The leadership industry and its proponents (including yours truly) can almost come across as religious fanatics and preachers spreading the good word. You will often hear terms like "good/great leaders" which have a moral undertone to them.

Many of them draw clear lines between concepts that are often inseparable in practice. For eg leaders vs managers — leaders as the ones with the vision while managers are focused on maximizing efficiency and execution. Of course, reality is not as neatly separated.

It's rare for someone with deep knowledge in any industry, to have the ability to not just see blindspots clearly but to speak out about them. Barbara Kellerman at the Harvard Kennedy School of Public Leadership is that rare exception.

In The End of Leadership she highlights some fundamental blindspots that the leadership industry and as an extension organizations suffer in the area of leadership development.

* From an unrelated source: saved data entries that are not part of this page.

(** [estimateETA]; [clock] is the reading of [Date.now()]. *)
Definition estimateETA (model : t) (clock : Z)
    (origin destination : Location.t) (departureTime : Z)
    (rider buildingType : option string) : ETAEstimate.t * t :=
  let cacheKey := generateCacheKey origin destination departureTime in
  match cachedEstimate model clock cacheKey with
  | Some estimate => (estimate, model)
  | None =>
      let baseTime := Geo.estimateTravelTime origin destination 25 1 in
      let hour := getHours departureTime in
      let trafficMultiplier := getTrafficMultiplier hour in
      let '(riderSpeedMultiplier, model) :=
        match Js.truthy rider with
        | Some id => getRiderSpeedMultiplier model clock id
        | None => (1%Q, model)
        end in
      let serviceTime := serviceTimeFor buildingType in
      let travelTime :=
        Js.round (inject_Z baseTime * trafficMultiplier
                  * riderSpeedMultiplier)%Q in
      let totalTime := (inject_Z travelTime + serviceTime)%Q in
      let estimate :=
        {| ETAEstimate.origin := origin;
           ETAEstimate.destination := destination;
           ETAEstimate.departureTime := departureTime;
           ETAEstimate.estimatedDurationMinutes := totalTime;
           ETAEstimate.confidence :=
             ((75 # 100) + Math_random (draws model) * (2 # 10))%Q;
           ETAEstimate.baseTime := baseTime;
           ETAEstimate.trafficMultiplier := trafficMultiplier;
           ETAEstimate.riderSpeedMultiplier := riderSpeedMultiplier;
           ETAEstimate.serviceTimeMinutes := serviceTime |} in
      (estimate,
       {| etaCache := Js.set cacheKey (estimate, clock) (etaCache model);
          riderModelCache := riderModelCache model;
          draws := S (draws model) |})
  end.

(** [updateRiderModel]: an exponential moving average of the ratio between
    the estimated and the actual duration. *)
Definition updateRiderModel (model : t) (clock : Z) (rider : string)
    (actualDurationMinutes estimatedDurationMinutes : Q) (zone : string)
  : t :=
  let cached :=
    match Js.get rider (riderModelCache model) with
    | Some cached => cached
    | None =>
        {| riderId := rider; speedMultiplier := 1;
           familiarZones := []; trainingDatapoints := 0;
           lastUpdated := clock |}
    end in
  let actualMultiplier :=
    (estimatedDurationMinutes / Js.Qmax actualDurationMinutes 1)%Q in
  let alpha := (1 # 10)%Q in
  let updated :=
    {| riderId := riderId cached;
       speedMultiplier :=
         (speedMultiplier cached * (1 - alpha) + actualMultiplier * alpha)%Q;
       familiarZones := Js.add zone (familiarZones cached);
       trainingDatapoints := (trainingDatapoints cached + 1)%Z;
       lastUpdated := clock |} in
  {| etaCache := etaCache model;
     riderModelCache := Js.set rider updated (riderModelCache model);
     draws := draws model |}.

(** The loop of [estimateRouteETA]: one estimate per pair of consecutive
    locations, each leaving when the previous one arrives. *)
Fixpoint routeLegs (model : t) (clock : Z) (locations : list Location.t)
    (currentTime : Z) (rider : option string) : list Q * t :=
  match locations with
  | from :: ((to :: _) as rest) =>
      let '(estimate, model) :=
        estimateETA model clock from to currentTime rider None in
      let minutes := ETAEstimate.estimatedDurationMinutes estimate in
      let '(breakdown, model) :=
        routeLegs model clock rest
          (Js.toDate (inject_Z currentTime + minutes * 60 * 1000)%Q) rider in
      (minutes :: breakdown, model)
  | _ => ([], model)
  end.

Definition estimateRouteETA (model : t) (clock : Z)
    (locations : list Location.t) (startTime : Z) (rider : option string)
  : RouteETA * t :=
  if (length locations <? 2)%nat then
    ({| totalMinutes := 0; breakdown := [] |}, model)
  else
    let '(breakdown, model) :=
      routeLegs model clock locations startTime rider in
    ({| totalMinutes := fold_left Qplus breakdown 0%Q;
        breakdown := breakdown |}, model).

Definition clearExpiredCache (model : t) (clock : Z) : t :=
  let expirationMs := (ETAConfig.etaCacheMinutes config * 60 * 1000)%Q in
  {| etaCache :=
       List.filter
         (fun entry =>
            negb (Js.Qltb expirationMs
                          (inject_Z (clock - snd (snd entry)))))
         (etaCache model);
     riderModelCache := riderModelCache model;
     draws := draws model |}.

Definition getCacheStats (model : t) : CacheStats :=
  {| cacheSize := length (etaCache model);
     riderModels := length (riderModelCache model) |}.
End Methods.
End ETAModel.

(** ** src/core/scoring.ts *)
Module Scorer.
Section Methods.
Context `{Platform}.
Variable etaConfig : ETAConfig.t.
Variable weights : ScoringWeights.t.
Variable slaRiskSigmoidScale : Q.

(** The location of a stop or of the rider ([getCurrentLocation]). *)
Definition getCurrentLocation (rider : Rider.t) : Location.t :=
  match last (Rider.currentRoute rider) with
  | Some stop => RouteStop.location stop
  | None => Rider.location rider
  end.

The reality of leadership training

That notwithstanding the enormous sums of money and time that have been poured into trying to teach people how to lead, over its roughly forty-year history the leadership industry has not in any major, meaningful, measurable way improved the human condition.
...
Bottom line: while the leadership industry has been thriving—growing and prospering beyond anyone’s early imaginings—leaders by and large are performing poorly, worse in many ways than before, miserably disappointing in any case to those among us who once believed the experts held the keys to the kingdom.

While sounding different, they have common mistaken assumptions

The various ways to teach leadership are exciting, or intimidating, or simply confusing—take your pick. They range from courses that focus on content (what students need to know) to courses that focus on process (how change happens), to courses that focus on structure (conditions under which change takes place).
...
To say that each of the pedagogies is different from the others is to say the obvious...What is less obvious is how they are similar, how nearly every one is a variation on several recurring themes.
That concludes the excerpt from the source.